(** C3. The [BUILD] values substituted over a run are 1, 2, 3, ... in
    order, without gap or repeat: the value of the i-th substitution is i.
    There are never more than N of them, and exactly N when the run
    completes. The text the i-th substitution returns is the template with
    the numeral of i in the place of every [$BUILD]; every item put is
    decoded from that text, and so is every item a completed dry run prints.
    Numerals of different numbers differ. *)
Theorem build_values_count_up {B} `{BatchWriter B} (E : env)
    (args : Namespace) (s : B) :
  let run := main E args (initial s) in
  let l := log (snd run) in
  let text_of template k :=
    rendered_text (uuid4 E k) (now_at E k) (Z.of_nat (S k)) template in
  exists m,
    map (fun vars => vars !! "BUILD") (substitutions l)
    = map (fun i => Some (PyInt (Z.of_nat i))) (seq 1 m)
    /\ (forall n, py_int (number args) = Ok n ->
          (m <= Z.to_nat n)%nat /\ (fst run = Ok tt -> m = Z.to_nat n))
    /\ (forall template k vars text,
          read_text E (file args) = Ok template ->
          substitutions l !! k = Some vars ->
          substitute vars template = Ok text ->
          text = text_of template k)
    /\ (forall template j item x,
          read_text E (file args) = Ok template ->
          puts l !! j = Some (item, x) ->
          json_loads (text_of template j) = Ok item)
    /\ (forall template n k,
          read_text E (file args) = Ok template ->
          py_int (number args) = Ok n ->
          commit args = false -> fst run = Ok tt ->
          (k < Z.to_nat n)%nat ->
          exists item,
            json_loads (text_of template k) = Ok item
            /\ In (item_line E args item) (stdout (snd run)))
    /\ (forall i j, str_of_int i = str_of_int j -> i = j).
Proof.
  cbv zeta. pose proof (main_run E args s) as Hrun. cbv zeta in Hrun.
  destruct (read_text E (file args)) as [template|e] eqn:Hread.
  - destruct Hrun as (rb & b2 & mid & out & Hbody & Hlog & _ & Hr & Hout).
    rewrite Hlog, substitutions_session, puts_session.
    destruct Hbody as [e Hbad|n r b' l o Hn Hts].
    + exists 0%nat. split; [reflexivity|]. split; [intros n Hn; congruence|].
      split; [intros ? k ? ? _ Hk; destruct k; discriminate|].
      split; [intros ? j ? ? _ Hj; destruct j; discriminate|].
      split; [intros; congruence|]. apply str_of_int_inj.
    + destruct (turns_substitutions E args template _ _ _ _ _ _ _ Hts)
        as (m & Hm & Hsub & Hok).
      assert (Hdone : fst (main E args (initial s)) = Ok tt -> r = Ok tt).
      { intros Hd. rewrite Hr in Hd.
        destruct (fst (batch_exit b')); [discriminate|assumption]. }
      exists m. split; [|split; [|split; [|split; [|split]]]].
      * rewrite Hsub, <- seq_shift, !map_map. apply map_ext. intros k.
        apply template_vars_build.
      * intros n' Hn'. replace n' with n by congruence. split; [assumption|].
        intros Hd. apply Hok. auto.
      * intros template' k vars text Ht Hk Hs.
        replace template' with template in * by congruence.
        rewrite Hsub in Hk. apply list_lookup_fmap_Some in Hk as (j & -> & Hj).
        apply lookup_seq in Hj as [-> _]. cbn [Nat.add].
        now apply substitute_rendered.
      * intros template' j item x Ht Hj.
        replace template' with template in * by congruence.
        destruct (turns_puts_items E args template _ _ _ _ _ _ _ Hts) as (Hitems & _).
        apply (item_at_rendered E template j item).
        exact (Hitems j item x Hj).
      * intros template' n' k Ht Hn' Hc Hd Hk.
        replace template' with template in * by congruence.
        replace n' with n in * by congruence.
        pose proof (Hdone Hd) as Hrb.
        destruct (turns_ok_rendered E args template _ _ _ _ _ _ _ Hts Hrb)
          as [Hvalid _].
        destruct (turns_complete E args template _ _ _ _ _ _ _ Hts)
          as (_ & -> & _).
        { intros i Hi. apply Hvalid. lia. }
        { intros Hc'. congruence. }
        destruct (turn_renders_item E template k) as (_ & item & Hitem).
        { apply Hvalid. lia. }
        exists item. split; [now apply item_at_rendered|].
        rewrite Hout. right. apply in_or_app. left.
        apply in_flat_map. exists k. split; [apply in_seq; lia|].
        now apply dry_turn_line.
      * apply str_of_int_inj.
  - destruct Hrun as (Hr & Hlog & _). rewrite Hlog, Hr.
    exists 0%nat. split; [reflexivity|].
    split; [intros n Hn; split; [lia|discriminate]|].
    split; [intros; discriminate|]. split; [intros; discriminate|].
    split; [intros; discriminate|]. apply str_of_int_inj.
Qed.

Lemma build_values_count_up_witness :
  map (fun vars => vars !! "BUILD")
    (substitutions (log (snd (main (sample_env sample_template)
      {| file := "item.json"; table := "things"; number := "3"; commit := false |}
      (initial (empty_table reliable))))))
  = [Some (PyInt 1); Some (PyInt 2); Some (PyInt 3)]
  /\ substitute (vars_at (sample_env sample_template) 1) sample_template
     = Ok (dq "{'id': '00000000-0000-4000-8000-100000000001', 'ttl': 1700000000, 'build': 2, 'foo': 'BAR'}").
Proof.
  destruct (build_values_count_up (sample_env sample_template)
    {| file := "item.json"; table := "things"; number := "3"; commit := false |}
    (empty_table reliable)) as (m & Hb & Hn & Htext & _).
  destruct (Hn 3 eq_refl) as [_ Hm]. split.
  - rewrite Hb, (Hm ltac:(vm_compute; reflexivity)). reflexivity.
  - assert (Hk : substitutions (log (snd (main (sample_env sample_template)
        {| file := "item.json"; table := "things"; number := "3"; commit := false |}
        (initial (empty_table reliable))))) !! 1%nat
        = Some (vars_at (sample_env sample_template) 1))
      by (vm_compute; reflexivity).
    destruct (substitute (vars_at (sample_env sample_template) 1) sample_template)
      as [text|e] eqn:Hs; [|vm_compute in Hs; discriminate].
    rewrite (Htext sample_template 1%nat _ text eq_refl Hk Hs).
    vm_compute. reflexivity.
Defined.

Lemma exits_session {B} (b b' : B) (mid : list (call * B)) x :
  exits ((Enter, b) :: mid ++ [(Exit x, b')]) = exits mid ++ [x].
Proof. unfold exits. cbn. now rewrite omap_app. Qed.

Lemma in_session_exits {B} (l : list (call * B)) :
  forallb (fun e => in_session (fst e)) l = true -> exits l = [].
Proof.
  induction l as [|[c b] l IH]; [reflexivity|].
  cbn. intros [Hc Hl]%andb_true_iff.
  unfold exits in *. cbn. destruct c; try discriminate; auto.
Qed.



(** C8. Whenever the current time plus the offset is a time [datetime] can
    hold, the helper returns its whole seconds, truncated, or, when the
    rounding of the float reaches the next second, one more in magnitude;
    within 2^34 seconds of the epoch it is always the truncated value.
    [main] always asks for a zero offset, so the [NOW] of a substitution is
    the whole seconds of the clock reading of its turn, in the same sense. *)
Theorem timestamp_helper_truncates {B} `{BatchWriter B} (E : env)
    (minutes : Z) (w : world B) (args : Namespace) (s : B) :
  (in_datetime_range (utcnow E (clock_reads w)) = true ->
   in_datetime_range
     (utcnow E (clock_reads w) + minutes * 60 * us_per_second) = true ->
   let sum := utcnow E (clock_reads w) + minutes * 60 * us_per_second in
   exists seconds,
     fst (_get_future_timestamp_seconds E minutes w) = Ok seconds
     /\ (seconds = Z.quot sum us_per_second
         \/ seconds = Z.quot sum us_per_second + Z.sgn sum)
     /\ (Z.abs sum < 2 ^ 34 * us_per_second ->
         seconds = Z.quot sum us_per_second))
  /\ (forall k vars,
        substitutions (log (snd (main E args (initial s)))) !! k = Some vars ->
        exists now,
          vars !! "NOW" = Some (PyInt now)
          /\ (now = Z.quot (utcnow E k) us_per_second
              \/ now = Z.quot (utcnow E k) us_per_second + Z.sgn (utcnow E k))
          /\ (Z.abs (utcnow E k) < 2 ^ 34 * us_per_second ->
              now = Z.quot (utcnow E k) us_per_second)).
Proof.
  split.
  - intros Hclock Hin. cbv zeta.
    unfold _get_future_timestamp_seconds, bind, datetime_now. cbn [fst].
    rewrite Hclock. unfold lift at 1.
    assert (Hdelta : timedelta_minutes minutes = Ok (minutes * 60 * us_per_second)).
    { unfold timedelta_minutes.
      unfold in_datetime_range, datetime_min, datetime_max, us_per_second in *.
      apply andb_true_iff in Hclock as [Hlo Hhi].
      apply andb_true_iff in Hin as [Hlo' Hhi'].
      apply Z.leb_le in Hlo, Hhi, Hlo', Hhi'.
      assert (Hd : -999999999 <= minutes * 60 * 1000000 / (86400 * 1000000) <= 999999999).
      { split.
        - apply Z.div_le_lower_bound; lia.
        - apply Z.lt_succ_r. apply Z.div_lt_upper_bound; lia. }
      destruct Hd as [Hd1 Hd2]. apply Z.leb_le in Hd1, Hd2.
      now rewrite Hd1, Hd2. }
    rewrite Hdelta. unfold lift, datetime_add. rewrite Hin. cbn.
    eexists. split; [reflexivity|]. split.
    + now apply int_of_timestamp_near.
    + apply int_of_timestamp.
  - intros k vars Hk.
    pose proof (main_run E args s) as Hrun. cbv zeta in Hrun.
    destruct (read_text E (file args)) as [template|e].
    2:{ destruct Hrun as (_ & Hlog & _). rewrite Hlog in Hk. discriminate. }
    destruct Hrun as (rb & b2 & mid & out & Hbody & Hlog & _).
    rewrite Hlog, substitutions_session in Hk.
    destruct Hbody as [e Hbad|n r b' l o Hn Hts]; [discriminate|].
    pose proof (turns_substitutions_clock E args template _ _ _ _ _ _ _ Hts k
                  (lookup_lt_Some _ _ _ Hk)) as Hclock.
    destruct (turns_substitutions E args template _ _ _ _ _ _ _ Hts) as (m & _ & Hsub & _).
    rewrite Hsub in Hk. apply list_lookup_fmap_Some in Hk as (j & -> & Hj).
    apply lookup_seq in Hj as [-> _]. cbn [Nat.add] in *.
    unfold vars_at. rewrite template_vars_now. unfold now_at.
    eexists. split; [reflexivity|]. split.
    + now apply int_of_timestamp_near.
    + apply int_of_timestamp.
Qed.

→ **Brief**:
Begin at the line that has "exists item. split;" in the entries above; stop after the line that has "Some (PyInt 3)]". Transcribe exactly those lines and no others.

→ **Result for this task**:
        exists item. split; [now apply item_at_rendered|].
        rewrite Hout. right. apply in_or_app. left.
        apply in_flat_map. exists k. split; [apply in_seq; lia|].
        now apply dry_turn_line.
      * apply str_of_int_inj.
  - destruct Hrun as (Hr & Hlog & _). rewrite Hlog, Hr.
    exists 0%nat. split; [reflexivity|].
    split; [intros n Hn; split; [lia|discriminate]|].
    split; [intros; discriminate|]. split; [intros; discriminate|].
    split; [intros; discriminate|]. apply str_of_int_inj.
Qed.

Lemma build_values_count_up_witness :
  map (fun vars => vars !! "BUILD")
    (substitutions (log (snd (main (sample_env sample_template)
      {| file := "item.json"; table := "things"; number := "3"; commit := false |}
      (initial (empty_table reliable))))))
  = [Some (PyInt 1); Some (PyInt 2); Some (PyInt 3)]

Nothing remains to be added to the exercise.